**Task to complete**
Reproduce exactly, and only, the lines below from the one containing "Lemma mul32_zero (y : R) : np.mul32 0 y = 0." through the one containing "- apply ZfloorZ.".

========================================

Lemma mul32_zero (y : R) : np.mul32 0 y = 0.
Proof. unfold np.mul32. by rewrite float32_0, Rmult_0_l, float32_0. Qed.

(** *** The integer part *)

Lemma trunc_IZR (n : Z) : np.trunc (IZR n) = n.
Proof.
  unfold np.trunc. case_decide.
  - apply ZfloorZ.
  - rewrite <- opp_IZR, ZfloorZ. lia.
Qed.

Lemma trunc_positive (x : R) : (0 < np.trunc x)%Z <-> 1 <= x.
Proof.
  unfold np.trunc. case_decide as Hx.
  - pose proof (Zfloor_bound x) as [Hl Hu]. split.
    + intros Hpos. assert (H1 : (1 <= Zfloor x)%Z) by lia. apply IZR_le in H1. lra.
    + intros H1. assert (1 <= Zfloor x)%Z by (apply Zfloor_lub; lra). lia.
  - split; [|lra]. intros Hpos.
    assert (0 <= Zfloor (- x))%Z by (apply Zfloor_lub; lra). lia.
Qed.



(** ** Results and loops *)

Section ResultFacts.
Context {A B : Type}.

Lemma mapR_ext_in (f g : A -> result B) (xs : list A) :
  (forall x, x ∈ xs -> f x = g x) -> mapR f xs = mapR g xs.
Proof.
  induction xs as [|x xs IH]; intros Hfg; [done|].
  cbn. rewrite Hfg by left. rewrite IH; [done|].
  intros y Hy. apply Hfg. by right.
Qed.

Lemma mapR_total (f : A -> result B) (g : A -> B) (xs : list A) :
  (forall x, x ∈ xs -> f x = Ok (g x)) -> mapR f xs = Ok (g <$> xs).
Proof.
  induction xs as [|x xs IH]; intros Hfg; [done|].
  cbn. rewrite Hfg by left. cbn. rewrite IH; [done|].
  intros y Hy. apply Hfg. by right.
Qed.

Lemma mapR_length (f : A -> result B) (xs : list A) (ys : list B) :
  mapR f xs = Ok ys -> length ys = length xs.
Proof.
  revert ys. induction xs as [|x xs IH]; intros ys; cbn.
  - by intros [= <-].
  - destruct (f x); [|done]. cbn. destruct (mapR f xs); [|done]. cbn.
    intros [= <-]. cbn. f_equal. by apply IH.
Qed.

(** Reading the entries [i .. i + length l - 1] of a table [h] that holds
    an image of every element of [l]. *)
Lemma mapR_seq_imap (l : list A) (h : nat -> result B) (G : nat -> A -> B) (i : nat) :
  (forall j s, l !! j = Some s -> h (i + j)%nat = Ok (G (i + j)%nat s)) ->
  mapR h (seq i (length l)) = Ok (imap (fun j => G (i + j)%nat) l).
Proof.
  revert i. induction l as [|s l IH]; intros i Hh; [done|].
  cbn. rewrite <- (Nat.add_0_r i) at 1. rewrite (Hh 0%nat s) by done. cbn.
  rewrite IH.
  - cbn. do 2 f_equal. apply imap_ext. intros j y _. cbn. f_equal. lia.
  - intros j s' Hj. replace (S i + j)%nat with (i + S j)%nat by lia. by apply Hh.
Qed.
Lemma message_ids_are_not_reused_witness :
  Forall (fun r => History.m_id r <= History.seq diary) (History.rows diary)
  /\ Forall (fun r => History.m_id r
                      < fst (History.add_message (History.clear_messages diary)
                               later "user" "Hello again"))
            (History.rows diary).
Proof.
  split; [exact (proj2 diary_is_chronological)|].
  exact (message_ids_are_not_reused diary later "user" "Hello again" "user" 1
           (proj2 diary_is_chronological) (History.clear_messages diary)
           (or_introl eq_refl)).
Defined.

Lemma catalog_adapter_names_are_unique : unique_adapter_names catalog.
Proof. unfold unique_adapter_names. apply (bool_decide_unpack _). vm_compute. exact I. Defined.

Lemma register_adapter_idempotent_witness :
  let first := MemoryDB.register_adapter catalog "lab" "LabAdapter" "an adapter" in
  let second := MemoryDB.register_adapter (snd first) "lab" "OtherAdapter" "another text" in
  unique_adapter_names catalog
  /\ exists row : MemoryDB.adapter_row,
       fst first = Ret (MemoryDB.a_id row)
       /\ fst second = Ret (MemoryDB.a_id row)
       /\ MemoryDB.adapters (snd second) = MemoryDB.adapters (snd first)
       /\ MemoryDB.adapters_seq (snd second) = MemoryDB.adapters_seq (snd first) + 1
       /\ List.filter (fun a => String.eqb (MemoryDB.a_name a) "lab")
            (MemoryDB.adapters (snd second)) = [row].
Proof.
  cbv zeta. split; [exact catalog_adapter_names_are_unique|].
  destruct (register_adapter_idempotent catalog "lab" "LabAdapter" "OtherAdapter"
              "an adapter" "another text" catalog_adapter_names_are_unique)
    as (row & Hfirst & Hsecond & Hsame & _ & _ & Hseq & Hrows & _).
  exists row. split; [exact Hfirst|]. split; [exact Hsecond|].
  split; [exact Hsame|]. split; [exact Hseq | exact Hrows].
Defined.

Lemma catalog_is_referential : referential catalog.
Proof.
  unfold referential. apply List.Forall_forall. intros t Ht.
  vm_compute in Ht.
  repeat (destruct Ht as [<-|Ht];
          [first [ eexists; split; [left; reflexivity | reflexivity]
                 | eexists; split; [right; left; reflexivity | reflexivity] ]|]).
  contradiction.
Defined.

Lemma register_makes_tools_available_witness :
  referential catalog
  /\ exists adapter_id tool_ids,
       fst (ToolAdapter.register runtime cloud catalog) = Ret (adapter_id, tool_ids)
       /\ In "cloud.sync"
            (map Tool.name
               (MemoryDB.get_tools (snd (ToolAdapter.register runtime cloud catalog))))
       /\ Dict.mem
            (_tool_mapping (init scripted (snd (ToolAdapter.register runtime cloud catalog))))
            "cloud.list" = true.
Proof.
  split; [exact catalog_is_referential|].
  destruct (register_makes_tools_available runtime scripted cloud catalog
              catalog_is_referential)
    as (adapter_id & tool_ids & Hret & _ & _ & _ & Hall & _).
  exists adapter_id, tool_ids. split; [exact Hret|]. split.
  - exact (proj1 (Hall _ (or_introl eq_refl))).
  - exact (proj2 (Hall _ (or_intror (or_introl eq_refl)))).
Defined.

========================================

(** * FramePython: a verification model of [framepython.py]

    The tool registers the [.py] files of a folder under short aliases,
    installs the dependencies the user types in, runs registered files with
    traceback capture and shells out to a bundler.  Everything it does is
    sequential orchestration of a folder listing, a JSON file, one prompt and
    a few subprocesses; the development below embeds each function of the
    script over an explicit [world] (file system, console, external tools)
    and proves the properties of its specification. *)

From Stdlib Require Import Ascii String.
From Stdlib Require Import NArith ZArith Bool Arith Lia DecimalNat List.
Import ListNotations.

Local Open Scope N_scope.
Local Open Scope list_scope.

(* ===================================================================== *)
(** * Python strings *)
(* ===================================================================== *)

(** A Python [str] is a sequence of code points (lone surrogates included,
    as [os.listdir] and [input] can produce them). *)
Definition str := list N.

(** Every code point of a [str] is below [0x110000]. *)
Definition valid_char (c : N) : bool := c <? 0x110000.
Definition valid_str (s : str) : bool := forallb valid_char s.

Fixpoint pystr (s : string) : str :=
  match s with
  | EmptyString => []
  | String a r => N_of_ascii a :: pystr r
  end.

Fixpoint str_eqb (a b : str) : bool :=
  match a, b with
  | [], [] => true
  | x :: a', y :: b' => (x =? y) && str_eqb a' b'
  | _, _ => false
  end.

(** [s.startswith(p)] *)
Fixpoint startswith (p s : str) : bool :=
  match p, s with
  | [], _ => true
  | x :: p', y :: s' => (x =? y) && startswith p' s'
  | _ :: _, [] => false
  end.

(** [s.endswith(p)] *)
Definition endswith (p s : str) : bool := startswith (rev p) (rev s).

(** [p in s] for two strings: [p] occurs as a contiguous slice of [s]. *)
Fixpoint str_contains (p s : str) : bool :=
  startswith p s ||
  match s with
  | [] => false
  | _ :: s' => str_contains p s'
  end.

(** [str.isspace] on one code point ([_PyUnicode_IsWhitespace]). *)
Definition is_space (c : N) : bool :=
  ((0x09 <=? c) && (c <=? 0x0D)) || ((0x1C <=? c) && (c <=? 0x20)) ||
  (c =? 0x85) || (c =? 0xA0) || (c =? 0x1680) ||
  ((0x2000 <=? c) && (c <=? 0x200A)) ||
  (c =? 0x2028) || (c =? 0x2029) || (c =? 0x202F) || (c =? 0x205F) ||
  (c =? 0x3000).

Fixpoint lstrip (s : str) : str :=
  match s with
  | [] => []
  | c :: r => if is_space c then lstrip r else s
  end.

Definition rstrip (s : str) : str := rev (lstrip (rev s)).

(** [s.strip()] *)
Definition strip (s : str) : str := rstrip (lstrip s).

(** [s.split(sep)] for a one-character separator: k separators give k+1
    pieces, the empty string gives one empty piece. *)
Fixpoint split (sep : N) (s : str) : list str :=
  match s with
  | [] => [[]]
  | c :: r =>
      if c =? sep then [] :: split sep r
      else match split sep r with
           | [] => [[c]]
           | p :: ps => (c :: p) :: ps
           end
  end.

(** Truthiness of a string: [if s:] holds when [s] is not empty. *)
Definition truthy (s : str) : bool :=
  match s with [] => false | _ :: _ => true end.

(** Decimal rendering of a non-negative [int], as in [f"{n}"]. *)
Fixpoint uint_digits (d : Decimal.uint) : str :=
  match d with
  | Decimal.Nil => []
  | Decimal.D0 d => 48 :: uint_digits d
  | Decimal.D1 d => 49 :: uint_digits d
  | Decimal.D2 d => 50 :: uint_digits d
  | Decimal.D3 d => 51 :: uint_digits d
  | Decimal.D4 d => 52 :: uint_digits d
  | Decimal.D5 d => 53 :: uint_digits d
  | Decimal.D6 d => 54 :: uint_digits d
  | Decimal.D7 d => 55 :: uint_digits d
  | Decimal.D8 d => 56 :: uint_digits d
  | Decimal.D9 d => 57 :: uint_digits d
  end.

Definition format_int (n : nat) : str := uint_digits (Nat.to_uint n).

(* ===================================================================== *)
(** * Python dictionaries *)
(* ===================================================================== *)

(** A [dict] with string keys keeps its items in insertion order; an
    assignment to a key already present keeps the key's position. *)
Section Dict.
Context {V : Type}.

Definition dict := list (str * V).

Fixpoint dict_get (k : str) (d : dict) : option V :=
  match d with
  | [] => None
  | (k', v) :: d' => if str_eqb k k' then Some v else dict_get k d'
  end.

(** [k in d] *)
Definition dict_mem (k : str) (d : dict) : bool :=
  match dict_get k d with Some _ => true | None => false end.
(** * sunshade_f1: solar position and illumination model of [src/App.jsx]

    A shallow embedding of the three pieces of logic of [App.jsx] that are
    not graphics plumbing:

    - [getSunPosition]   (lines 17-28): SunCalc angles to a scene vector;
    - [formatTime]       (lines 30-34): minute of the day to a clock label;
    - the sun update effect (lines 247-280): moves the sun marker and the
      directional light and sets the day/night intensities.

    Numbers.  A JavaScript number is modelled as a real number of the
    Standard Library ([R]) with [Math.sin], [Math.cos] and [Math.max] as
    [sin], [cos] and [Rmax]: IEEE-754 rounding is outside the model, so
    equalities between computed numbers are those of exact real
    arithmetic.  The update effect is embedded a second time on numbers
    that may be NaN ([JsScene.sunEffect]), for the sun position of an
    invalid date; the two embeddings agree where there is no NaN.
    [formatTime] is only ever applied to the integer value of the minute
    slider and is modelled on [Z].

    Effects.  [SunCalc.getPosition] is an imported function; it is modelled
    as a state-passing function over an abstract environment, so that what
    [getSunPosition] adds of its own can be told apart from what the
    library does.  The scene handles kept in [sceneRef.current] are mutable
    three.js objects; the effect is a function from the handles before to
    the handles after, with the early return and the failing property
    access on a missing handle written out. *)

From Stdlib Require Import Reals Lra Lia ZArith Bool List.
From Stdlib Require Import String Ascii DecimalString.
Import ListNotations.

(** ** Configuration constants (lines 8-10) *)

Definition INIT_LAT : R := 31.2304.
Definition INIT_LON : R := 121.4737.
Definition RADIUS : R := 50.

========================================

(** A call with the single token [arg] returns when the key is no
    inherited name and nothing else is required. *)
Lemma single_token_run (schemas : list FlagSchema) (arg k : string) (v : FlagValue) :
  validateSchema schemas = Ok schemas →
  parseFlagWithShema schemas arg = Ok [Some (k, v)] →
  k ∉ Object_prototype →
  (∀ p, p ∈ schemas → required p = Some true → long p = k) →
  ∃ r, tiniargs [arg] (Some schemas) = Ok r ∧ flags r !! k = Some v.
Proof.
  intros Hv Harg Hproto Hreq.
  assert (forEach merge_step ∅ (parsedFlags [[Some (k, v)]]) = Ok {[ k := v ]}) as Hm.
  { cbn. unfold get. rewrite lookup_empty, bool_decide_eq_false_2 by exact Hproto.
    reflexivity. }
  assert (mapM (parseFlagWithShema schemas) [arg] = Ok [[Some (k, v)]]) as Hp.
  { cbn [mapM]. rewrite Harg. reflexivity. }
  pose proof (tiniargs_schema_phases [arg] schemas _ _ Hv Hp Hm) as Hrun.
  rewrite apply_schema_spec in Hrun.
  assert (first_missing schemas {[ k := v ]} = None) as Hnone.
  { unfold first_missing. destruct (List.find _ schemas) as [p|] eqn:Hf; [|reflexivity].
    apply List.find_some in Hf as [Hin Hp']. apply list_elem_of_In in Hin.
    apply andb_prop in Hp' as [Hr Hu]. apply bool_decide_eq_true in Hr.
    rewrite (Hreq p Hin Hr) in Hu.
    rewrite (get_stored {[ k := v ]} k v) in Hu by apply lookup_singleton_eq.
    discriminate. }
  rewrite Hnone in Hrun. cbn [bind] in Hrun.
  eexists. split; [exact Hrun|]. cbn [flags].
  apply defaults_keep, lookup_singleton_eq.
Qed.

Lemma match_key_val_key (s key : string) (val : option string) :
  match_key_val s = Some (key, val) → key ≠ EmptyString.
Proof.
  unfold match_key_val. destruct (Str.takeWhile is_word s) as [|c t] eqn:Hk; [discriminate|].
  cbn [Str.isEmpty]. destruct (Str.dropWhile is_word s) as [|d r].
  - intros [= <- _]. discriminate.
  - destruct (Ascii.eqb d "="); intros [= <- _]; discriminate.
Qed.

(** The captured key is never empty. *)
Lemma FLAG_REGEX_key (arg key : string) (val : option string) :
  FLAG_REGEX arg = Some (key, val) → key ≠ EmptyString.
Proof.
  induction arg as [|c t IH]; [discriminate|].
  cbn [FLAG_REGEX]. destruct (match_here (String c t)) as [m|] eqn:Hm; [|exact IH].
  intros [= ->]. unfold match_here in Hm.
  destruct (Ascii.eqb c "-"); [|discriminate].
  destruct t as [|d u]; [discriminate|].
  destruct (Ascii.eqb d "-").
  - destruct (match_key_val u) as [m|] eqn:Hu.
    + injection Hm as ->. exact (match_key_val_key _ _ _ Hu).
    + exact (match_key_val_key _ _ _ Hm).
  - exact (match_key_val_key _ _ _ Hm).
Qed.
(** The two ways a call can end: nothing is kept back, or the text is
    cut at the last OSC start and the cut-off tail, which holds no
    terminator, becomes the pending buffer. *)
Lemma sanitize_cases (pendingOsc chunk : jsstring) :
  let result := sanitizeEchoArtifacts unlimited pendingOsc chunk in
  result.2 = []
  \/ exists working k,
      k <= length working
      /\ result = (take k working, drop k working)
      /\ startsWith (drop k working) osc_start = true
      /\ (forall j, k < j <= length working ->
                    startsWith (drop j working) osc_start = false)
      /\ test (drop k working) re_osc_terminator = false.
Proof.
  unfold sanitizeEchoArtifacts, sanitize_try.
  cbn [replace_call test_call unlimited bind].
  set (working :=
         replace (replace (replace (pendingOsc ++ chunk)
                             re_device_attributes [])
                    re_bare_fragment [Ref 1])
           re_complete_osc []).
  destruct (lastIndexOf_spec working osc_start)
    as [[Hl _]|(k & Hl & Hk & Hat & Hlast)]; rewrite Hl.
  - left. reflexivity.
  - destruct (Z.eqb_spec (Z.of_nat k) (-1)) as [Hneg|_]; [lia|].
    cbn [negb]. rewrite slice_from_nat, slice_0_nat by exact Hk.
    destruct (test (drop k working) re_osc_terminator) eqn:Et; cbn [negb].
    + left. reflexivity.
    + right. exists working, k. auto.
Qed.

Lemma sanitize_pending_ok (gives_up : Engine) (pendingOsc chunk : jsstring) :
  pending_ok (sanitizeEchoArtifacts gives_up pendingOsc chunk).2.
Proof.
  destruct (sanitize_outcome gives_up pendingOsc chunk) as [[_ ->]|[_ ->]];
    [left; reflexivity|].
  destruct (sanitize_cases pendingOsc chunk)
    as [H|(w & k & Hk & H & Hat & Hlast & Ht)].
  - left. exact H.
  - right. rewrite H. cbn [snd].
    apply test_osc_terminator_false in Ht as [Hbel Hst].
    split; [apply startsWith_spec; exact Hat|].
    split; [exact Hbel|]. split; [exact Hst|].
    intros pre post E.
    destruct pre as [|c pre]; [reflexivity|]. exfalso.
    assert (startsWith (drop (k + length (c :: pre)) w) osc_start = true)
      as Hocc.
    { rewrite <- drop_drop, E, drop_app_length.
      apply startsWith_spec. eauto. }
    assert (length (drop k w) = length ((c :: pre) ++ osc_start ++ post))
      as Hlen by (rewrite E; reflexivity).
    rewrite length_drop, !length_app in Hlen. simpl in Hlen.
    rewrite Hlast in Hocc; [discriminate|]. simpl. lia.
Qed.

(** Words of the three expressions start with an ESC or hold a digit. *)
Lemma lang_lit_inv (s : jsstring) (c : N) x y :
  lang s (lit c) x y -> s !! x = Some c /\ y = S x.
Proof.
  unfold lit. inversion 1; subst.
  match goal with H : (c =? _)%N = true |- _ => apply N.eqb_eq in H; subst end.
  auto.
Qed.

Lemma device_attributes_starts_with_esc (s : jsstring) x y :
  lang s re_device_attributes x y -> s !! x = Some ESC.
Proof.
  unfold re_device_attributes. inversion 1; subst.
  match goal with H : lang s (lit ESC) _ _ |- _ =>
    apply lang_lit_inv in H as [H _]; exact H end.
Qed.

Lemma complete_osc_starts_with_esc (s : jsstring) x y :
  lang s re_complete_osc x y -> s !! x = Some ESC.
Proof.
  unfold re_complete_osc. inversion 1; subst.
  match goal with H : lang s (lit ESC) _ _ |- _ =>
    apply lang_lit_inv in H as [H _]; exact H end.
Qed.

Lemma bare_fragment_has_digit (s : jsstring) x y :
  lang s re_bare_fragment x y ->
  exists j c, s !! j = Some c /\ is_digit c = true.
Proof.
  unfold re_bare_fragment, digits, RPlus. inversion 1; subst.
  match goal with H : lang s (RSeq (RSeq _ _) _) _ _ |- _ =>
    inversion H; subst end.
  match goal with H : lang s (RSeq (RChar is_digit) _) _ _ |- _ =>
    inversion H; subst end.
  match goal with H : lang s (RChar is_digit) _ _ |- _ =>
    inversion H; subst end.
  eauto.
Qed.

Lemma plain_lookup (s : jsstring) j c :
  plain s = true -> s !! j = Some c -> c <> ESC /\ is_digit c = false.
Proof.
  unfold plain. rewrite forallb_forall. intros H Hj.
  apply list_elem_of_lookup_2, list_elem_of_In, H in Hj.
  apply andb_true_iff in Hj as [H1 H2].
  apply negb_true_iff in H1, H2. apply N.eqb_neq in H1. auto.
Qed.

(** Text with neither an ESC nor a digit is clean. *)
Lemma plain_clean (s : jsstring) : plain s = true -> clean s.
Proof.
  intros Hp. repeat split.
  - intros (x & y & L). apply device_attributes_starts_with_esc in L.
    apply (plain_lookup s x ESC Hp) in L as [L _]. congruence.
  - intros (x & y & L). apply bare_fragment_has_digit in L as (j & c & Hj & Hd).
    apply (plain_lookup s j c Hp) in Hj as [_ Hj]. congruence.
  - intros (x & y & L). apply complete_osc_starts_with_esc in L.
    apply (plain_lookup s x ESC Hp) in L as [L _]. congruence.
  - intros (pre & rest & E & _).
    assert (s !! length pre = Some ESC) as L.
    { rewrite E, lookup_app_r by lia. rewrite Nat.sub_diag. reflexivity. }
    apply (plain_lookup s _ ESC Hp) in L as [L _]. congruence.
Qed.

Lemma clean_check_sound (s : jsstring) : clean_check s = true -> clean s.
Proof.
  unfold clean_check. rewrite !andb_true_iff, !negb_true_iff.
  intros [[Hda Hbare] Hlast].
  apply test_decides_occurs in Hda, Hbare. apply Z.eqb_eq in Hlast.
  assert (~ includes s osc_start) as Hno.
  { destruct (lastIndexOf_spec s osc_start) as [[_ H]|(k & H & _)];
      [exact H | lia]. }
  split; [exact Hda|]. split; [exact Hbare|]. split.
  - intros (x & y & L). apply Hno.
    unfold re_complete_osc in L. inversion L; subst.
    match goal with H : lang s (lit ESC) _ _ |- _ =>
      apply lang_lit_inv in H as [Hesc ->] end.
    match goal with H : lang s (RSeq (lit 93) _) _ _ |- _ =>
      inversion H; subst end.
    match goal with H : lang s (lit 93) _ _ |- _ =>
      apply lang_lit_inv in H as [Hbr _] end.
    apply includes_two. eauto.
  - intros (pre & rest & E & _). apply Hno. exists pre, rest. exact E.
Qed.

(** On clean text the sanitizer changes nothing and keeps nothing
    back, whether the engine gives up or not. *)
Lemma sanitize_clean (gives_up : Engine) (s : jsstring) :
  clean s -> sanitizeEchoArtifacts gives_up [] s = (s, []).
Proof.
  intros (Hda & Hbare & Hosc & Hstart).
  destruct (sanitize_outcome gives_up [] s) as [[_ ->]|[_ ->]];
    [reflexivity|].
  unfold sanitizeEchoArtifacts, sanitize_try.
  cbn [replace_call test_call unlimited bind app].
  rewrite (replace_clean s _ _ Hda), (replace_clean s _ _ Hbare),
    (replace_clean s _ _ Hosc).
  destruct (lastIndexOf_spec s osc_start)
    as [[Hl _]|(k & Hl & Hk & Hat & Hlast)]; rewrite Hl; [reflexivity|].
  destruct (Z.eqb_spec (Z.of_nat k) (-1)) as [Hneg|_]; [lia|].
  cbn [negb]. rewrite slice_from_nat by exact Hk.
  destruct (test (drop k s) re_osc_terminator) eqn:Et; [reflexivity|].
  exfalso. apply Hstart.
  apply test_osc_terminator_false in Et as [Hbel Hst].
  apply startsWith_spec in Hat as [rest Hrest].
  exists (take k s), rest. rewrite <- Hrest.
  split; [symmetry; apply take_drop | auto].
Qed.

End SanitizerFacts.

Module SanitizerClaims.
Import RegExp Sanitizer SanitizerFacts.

========================================

**Response**
Lemma mul32_zero (y : R) : np.mul32 0 y = 0.
Proof. unfold np.mul32. by rewrite float32_0, Rmult_0_l, float32_0. Qed.

(** *** The integer part *)

Lemma trunc_IZR (n : Z) : np.trunc (IZR n) = n.
Proof.
  unfold np.trunc. case_decide.
  - apply ZfloorZ.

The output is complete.